_Your instructions_: As the answer, set down the lines below from the one containing "match receipts, verifierBlobs with" through the one containing "ms_MessageID : bytes;", exactly and inclusively, and no others.

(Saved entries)

= Beginning of Section =

Lemma process_alone ev p w :
  let '(r, (p', _)) := processExecutionStateChanged alone ev (p, w) in
  match r with
  | Returns _ => exists a t, fetched ev a /\ p' = cache_attempt (MessageId ev) a t p
  | _ => p' = p
  end.
Proof.
  unfold processExecutionStateChanged. rewrite SM_bind_run, rpc_alone.
  pose proof (eq_refl (fst (pl_GetTransaction (ec_TxHash ev) w))) as E.
  destruct (pl_GetTransaction (ec_TxHash ev) w) as [resp w'] eqn:Ew. cbn [fst snd alone] in *.
  destruct resp as [[[| | |st] env]|e]; try done.
  destruct (extractInvokeContractArgs env) as [args|] eqn:Ex; [|done].
  destruct (decodeExecuteArgsToAttempt args) as [a| |] eqn:Ed; [|done..].
  unfold MustMessageID. destruct (MessageID (report_Message (Report a))) as [id|] eqn:Em; [|done].
  destruct (decide (MessageId ev = id)) as [<-|]; [|done].
  rewrite SM_bind_run. cbn [yield_others alone fst snd]. rewrite SM_bind_run. cbn.
  exists a, (pl_now w'). split; [|done]. exists w, env, args. by rewrite Ew.
Qed.

Lemma cached_cache_attempt ev id a t p :
  lru_limit (attemptCache p) = 0%nat -> cached ev p -> cached ev (cache_attempt id a t p).
Proof.
  intros Hl Hc. destruct (cache_attempt_entries id a t p Hl) as (old & _ & E). unfold cached. rewrite E.
  destruct (decide (MessageId ev = id)) as [->|]; [by rewrite lookup_insert_eq|].
  by rewrite lookup_insert_ne.
Qed.

Lemma cached_new ev a t p :
  lru_limit (attemptCache p) = 0%nat -> cached ev (cache_attempt (MessageId ev) a t p).
Proof.
  intros Hl. destruct (cache_attempt_entries (MessageId ev) a t p Hl) as (old & _ & E).
  unfold cached. by rewrite E, lookup_insert_eq.
Qed.

(** Adding to a queue that is not full. *)
Lemma add_retry_room task t p :
  (size (lru_entries (retryQueue p)) < lru_limit (retryQueue p))%nat ->
  lru_entries (retryQueue (add_retry task t p))
  = <[ec_TxHash (event task) := task]> (lru_entries (retryQueue p)).
Proof.
  intros Hl. simpl. apply map_eq. intros k. destruct (decide (k = ec_TxHash (event task))) as [->|N].
  - by rewrite Add_new, lookup_insert_eq.
  - rewrite lookup_insert_ne by done.
    destruct (Add_others t _ task (retryQueue p) k N) as [|[F _]]; [done|].
    apply Add_full in F. lia.
Qed.
(* ===== verification/SourceReader.v ===== *)
(** * Reading messages from the OnRamp

    Models ccv/source_reader/source_reader.go ([fetchAllEvents] is in EventPages.v):
    decoding [CCIPMessageSent] events with their receipts, and block headers. *)

From S2P Require Import Prelude Sdk GoBytes Xdr Scval TypeConverters EventPages EventFields Transmitter DestinationReader.

Import protocol.

(** ** Data of chainlink-ccv *)

Record ReceiptWithBlob := mkReceiptWithBlob {
  Issuer : bytes;
  DestGasLimit : Z;
  DestBytesOverhead : Z;
  FeeTokenAmount : option Z;
  ExtraArgs : bytes;
  Blob : bytes
}.

Record BlockHeader := mkBlockHeader {
  Number : Z;
  Hash : bytes;
  ParentHash : bytes;
  Timestamp : Z
}.

(** ** Receipts *)

(** A big integer from the halves of an i128. *)
Definition i128_value (p : Int128Parts) : Z := Z.shiftl (i128_Hi p) 64 + i128_Lo p.

Definition receipt_field `{Codec} (key : string) (v : ScVal) (r : ReceiptWithBlob) : outcome ReceiptWithBlob :=
  let '(mkReceiptWithBlob iss gas ovh fee ext blob) := r in
  if String.eqb key "issuer" then
    on_value (RawBytesFromAddressScVal v) (fun x => mkReceiptWithBlob x gas ovh fee ext blob) r
  else if String.eqb key "dest_gas_limit" then
    if_ok (GetU32 v) (fun x => mkReceiptWithBlob iss x ovh fee ext blob) r
  else if String.eqb key "dest_bytes_overhead" then
    if_ok (GetU32 v) (fun x => mkReceiptWithBlob iss gas x fee ext blob) r
  else if String.eqb key "fee_token_amount" then
    if_ok (GetI128 v) (fun x => mkReceiptWithBlob iss gas ovh (Some (i128_value x)) ext blob) r
  else if String.eqb key "extra_args" then
    if_ok (GetBytes v) (fun x => mkReceiptWithBlob iss gas ovh fee x blob) r
  else Returns r.

Definition parseReceipt `{Codec} (val : ScVal) : outcome ReceiptWithBlob :=
  m ← need_map val "receipt is not a map";
  fold_symbols receipt_field m (mkReceiptWithBlob [] 0 0 None [] []).

Definition parseReceipts `{Codec} (val : ScVal) : outcome (list ReceiptWithBlob) :=
  vec ← need_vec val "receipts is not a vec";
  mapM_out (fun item => wrap_out "parse receipt: " (parseReceipt item)) vec.

(** ** The CCIPMessageSent event *)

(** The local variables of [decodeCCIPMessageSentEvent]. *)
Record sent_fields := mkSentFields {
  destChainSelector : Z;
  sequenceNumber : Z;
  sender : string;
  messageID : bytes;
  feeToken : string;
  tokenAmountBeforeFees : option Z;
  encodedMessage : bytes;
  receipts : list ReceiptWithBlob;
  verifierBlobs : list bytes
}.

Definition sent_field `{Codec} (key : string) (v : ScVal) (r : sent_fields) : outcome sent_fields :=
  let '(mkSentFields dest seq snd mid fee amt enc rcs vbs) := r in
  if String.eqb key "dest_chain_selector" then
    if_ok (GetU64 v) (fun x => mkSentFields x seq snd mid fee amt enc rcs vbs) r
  else if String.eqb key "sequence_number" then
    if_ok (GetU64 v) (fun x => mkSentFields dest x snd mid fee amt enc rcs vbs) r
  else if String.eqb key "sender" then
    on_value (AddressFromScVal v) (fun x => mkSentFields dest seq x mid fee amt enc rcs vbs) r
  else if String.eqb key "message_id" then
    if_ok (GetBytes v) (fun x =>
      if Nat.eqb (length x) 32 then mkSentFields dest seq snd x fee amt enc rcs vbs else r) r
  else if String.eqb key "fee_token" then
    on_value (AddressFromScVal v) (fun x => mkSentFields dest seq snd mid x amt enc rcs vbs) r
  else if String.eqb key "token_amount_before_fees" then
    if_ok (GetI128 v) (fun x => mkSentFields dest seq snd mid fee (Some (i128_value x)) enc rcs vbs) r
  else if String.eqb key "encoded_message" then
    if_ok (GetBytes v) (fun x => mkSentFields dest seq snd mid fee amt x rcs vbs) r
  else if String.eqb key "receipts" then
    on_value (parseReceipts v) (fun x => mkSentFields dest seq snd mid fee amt enc x vbs) r
  else if String.eqb key "verifier_blobs" then
    on_value (BytesVecFromScVal v) (fun x => mkSentFields dest seq snd mid fee amt enc rcs x) r
  else Returns r.

Definition no_fields : sent_fields := mkSentFields 0 0 "" (replicate 32 0) "" None [] [] [].

Definition set_Blob (b : bytes) (r : ReceiptWithBlob) : ReceiptWithBlob :=
  mkReceiptWithBlob (Issuer r) (DestGasLimit r) (DestBytesOverhead r) (FeeTokenAmount r) (ExtraArgs r) b.

(** The loop that pairs the receipts with the verifier blobs by index. *)
Fixpoint pair_blobs (receipts : list ReceiptWithBlob) (verifierBlobs : list bytes) : list ReceiptWithBlob :=
  match receipts, verifierBlobs with
  | r :: rs, b :: bs => set_Blob b r :: pair_blobs rs bs
  | rs, [] => rs
  | [], _ => []
  end.

(** [[]byte(s)] of the transaction hash. *)
Definition string_to_bytes (s : string) : bytes :=
  (fun c => Z.of_N (Ascii.N_of_ascii c)) <$> String.list_ascii_of_string s.

Section Reader.
Context `{Codec} `{CcvProtocol} {W : Type} `{EventsClient W}.

Record MessageSentEvent := mkMessageSentEvent {
  ms_MessageID : bytes;
  ms_Message : Message;
  ms_Receipts : list ReceiptWithBlob;
  ms_BlockNumber : Z;
  ms_TxHash : bytes
}.

Definition decodeCCIPMessageSentEvent (e : EventInfo) : outcome MessageSentEvent :=
  match ScVal_UnmarshalBase64 (ev_ValueXDR e) with
  | Err err => Errs (Wrapf "failed to decode event value: " err)
  | Ok eventVal =>
      scMap ← need_map eventVal "event value is not a map";
      f ← fold_symbols sent_field scMap no_fields;
      let receipts := pair_blobs (receipts f) (verifierBlobs f) in
      match DecodeMessage (encodedMessage f) with
      | Err err => Errs (Wrapf "failed to decode encoded_message as MessageV1: " err)
      | Ok msg =>
          Returns (mkMessageSentEvent (messageID f) msg receipts (u64 (ev_Ledger e))
                     (string_to_bytes (ev_TransactionHash e)))
      end
  end.

(** The events that decode, in order. *)
Fixpoint decode_events (events : list EventInfo) : outcome (list MessageSentEvent) :=
  match events with
  | [] => Returns []
  | e :: events' =>
      match decodeCCIPMessageSentEvent e with
      | Panics => Panics
      | Errs _ => decode_events events'
      | Returns msgEvent => rest ← decode_events events'; Returns (msgEvent :: rest)
      end
  end.

(** ** The reader *)

(** The RPC calls of [RPCClient] other than [GetEvents]: the latest ledger, and the
    first ledger from a sequence on (hash, header or metadata, sequence, close time). *)
Record LedgerInfo := mkLedgerInfo {
  li_Hash : string;
  li_XDR : string;
  li_Sequence : Z;
  li_LedgerCloseTime : Z
}.

Class LedgersClient := {
  rd_GetLatestLedger : SM W (res LedgerInfo);
  rd_GetLedgers : Z -> SM W (res (list LedgerInfo))
}.

(** [xdr.LedgerHeader] and [xdr.LedgerCloseMeta], up to the previous ledger's hash. *)
Class HeaderCodec := {
  LedgerHeader_PreviousLedgerHash : string -> res bytes;
  LedgerCloseMeta_PreviousLedgerHash : string -> res bytes
}.

Context `{LedgersClient} `{HeaderCodec}.

Record SourceReader := mkSourceReader {
  sr_ccipOnrampAddress : string;
  sr_ccipMessageSentTopic : string;
  sr_rmnRemoteAddress : string
}.

Definition NewSourceReaderWithClient (have_client : bool)
    (ccipOnrampAddress ccipMessageSentTopic rmnRemoteAddress : string) (have_lggr : bool) : res SourceReader :=
  if negb have_client then Err (ErrorString "rpc client is required")
  else if negb have_lggr then Err (ErrorString "logger is required")
  else if String.eqb ccipOnrampAddress "" then Err (ErrorString "ccip onramp address is required")
  else if String.eqb ccipMessageSentTopic "" then Err (ErrorString "ccip message sent topic is required")
  else if String.eqb rmnRemoteAddress "" then Err (ErrorString "rmn remote address is required")
  else Ok (mkSourceReader ccipOnrampAddress ccipMessageSentTopic rmnRemoteAddress).

Variable s : SourceReader.

Definition exceeds : error := ErrorString "block number exceeds uint32 (ledger seq) range".

(** The upper end of the window. *)
Definition to_ledger (toBlock : Z) : SM W (res Z) :=
  if negb (toBlock =? 0) then
    if toBlock >? MaxUint32 then mret (Err exceeds) else mret (Ok (u32 toBlock))
  else
    latestLedger ← rd_GetLatestLedger;
    mret match latestLedger with
         | Err e => Err (Wrapf "failed to get latest ledger: " e)
         | Ok l => Ok (li_Sequence l)
         end.

(** [None] when the fuel of [fetchAllEvents] runs out. *)
Definition FetchMessageSentEvents (fuel : nat) (fromBlock toBlock : Z)
    : SM W (option (outcome (list MessageSentEvent))) :=
  if fromBlock >? MaxUint32 then mret (Some (Errs exceeds))
  else
    let fromLedger := Z.max (u32 fromBlock) 7 in
    toLedger ← to_ledger toBlock;
    match toLedger with
    | Err e => mret (Some (Errs e))
    | Ok toLedger =>
        events ← fetchAllEvents fuel (sr_ccipOnrampAddress s) fromLedger toLedger
                   (SymbolToScValPtr (sr_ccipMessageSentTopic s));
        mret match events with
             | None => None
             | Some (Err e) => Some (Errs e)
             | Some (Ok events) => Some (decode_events events)
             end
    end.

(** ** Block headers *)

Definition HasPrefix (s pre : string) : bool := String.prefix pre s.

Definition toBytes32 (hexStr : string) : res bytes :=
  let hexStr := if HasPrefix hexStr "0x" then hexStr else "0x" +:+ TrimPrefix hexStr "0X" in
  let h := TrimPrefix hexStr "0x" in
  if negb (Nat.eqb (String.length h) 64)
  then Err (ErrorString "hex string must be exactly 64 characters (32 bytes)")
  else match hex_DecodeString h with
       | Err e => Err (Wrapf "decode hex: " e)
       | Ok decoded => Ok (copy32 decoded)
       end.

Definition buildBlockHeader (hashHex headerB64 : string) (sequence closeTime : Z) : res BlockHeader :=
  match LedgerHeader_PreviousLedgerHash headerB64 with
  | Err e => Err (Wrapf "unmarshal ledger header: " e)
  | Ok previous =>
      match toBytes32 hashHex with
      | Err e => Err (Wrapf "parse ledger hash: " e)
      | Ok hash => Ok (mkBlockHeader sequence hash previous closeTime)
      end
  end.

Definition buildBlockHeaderFromMeta (hashHex metadataB64 : string) (sequence closeTime : Z) : res BlockHeader :=
  match LedgerCloseMeta_PreviousLedgerHash metadataB64 with
  | Err e => Err (Wrapf "unmarshal ledger metadata: " e)
  | Ok previous =>
      match toBytes32 hashHex with
      | Err e => Err (Wrapf "parse ledger hash: " e)
      | Ok hash => Ok (mkBlockHeader sequence hash previous closeTime)
      end
  end.

Definition ledgerToBlockHeader (resp : LedgerInfo) : res BlockHeader :=
  buildBlockHeader (li_Hash resp) (li_XDR resp) (li_Sequence resp) (li_LedgerCloseTime resp).

(** One iteration of the loop of [GetBlocksHeaders]. *)
Definition block_header (seq : Z) (headers : gmap Z BlockHeader) : SM W (gmap Z BlockHeader) :=
  if seq >? MaxUint32 then mret headers
  else
    resp ← rd_GetLedgers (u32 seq);
    mret match resp with
         | Err _ | Ok [] => headers
         | Ok (ledger :: _) =>
             if negb (li_Sequence ledger =? u32 seq) then headers
             else match buildBlockHeaderFromMeta (li_Hash ledger) (li_XDR ledger)
                          (li_Sequence ledger) (li_LedgerCloseTime ledger) with
                  | Err _ => headers
                  | Ok blockHeader => <[seq := blockHeader]> headers
                  end
         end.

Fixpoint headers_loop (ledgerNumbers : list Z) (headers : gmap Z BlockHeader) : SM W (gmap Z BlockHeader) :=
  match ledgerNumbers with
  | [] => mret headers
  | seq :: rest => headers ← block_header seq headers; headers_loop rest headers
  end.

Definition GetBlocksHeaders (ledgerNumbers : list Z) : SM W (gmap Z BlockHeader) :=
  headers_loop ledgerNumbers ∅.

Definition LatestAndFinalizedBlock : SM W (res (BlockHeader * BlockHeader)) :=
  latestLedger ← rd_GetLatestLedger;
  mret match latestLedger with
       | Err e => Err (Wrapf "failed to get latest ledger: " e)
       | Ok l =>
           match ledgerToBlockHeader l with
           | Err e => Err (Wrapf "failed to build block header: " e)
           | Ok header => Ok (header, header)
           end
       end.

Definition LatestSafeBlock : res (option BlockHeader) := Ok None.

End Reader.

Definition SourceReader_GetRMNCursedSubjects {W} `{Invoker W} (s : SourceReader) : SM W (outcome (list bytes)) :=
  r ← GetCursedSubjects (sr_rmnRemoteAddress s);
  mret (wrap_out "failed to get cursed subjects: " r).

= End of Section =

_Response box_:
  match receipts, verifierBlobs with
  | r :: rs, b :: bs => set_Blob b r :: pair_blobs rs bs
  | rs, [] => rs
  | [], _ => []
  end.

(** [[]byte(s)] of the transaction hash. *)
Definition string_to_bytes (s : string) : bytes :=
  (fun c => Z.of_N (Ascii.N_of_ascii c)) <$> String.list_ascii_of_string s.

Section Reader.
Context `{Codec} `{CcvProtocol} {W : Type} `{EventsClient W}.

Record MessageSentEvent := mkMessageSentEvent {
  ms_MessageID : bytes;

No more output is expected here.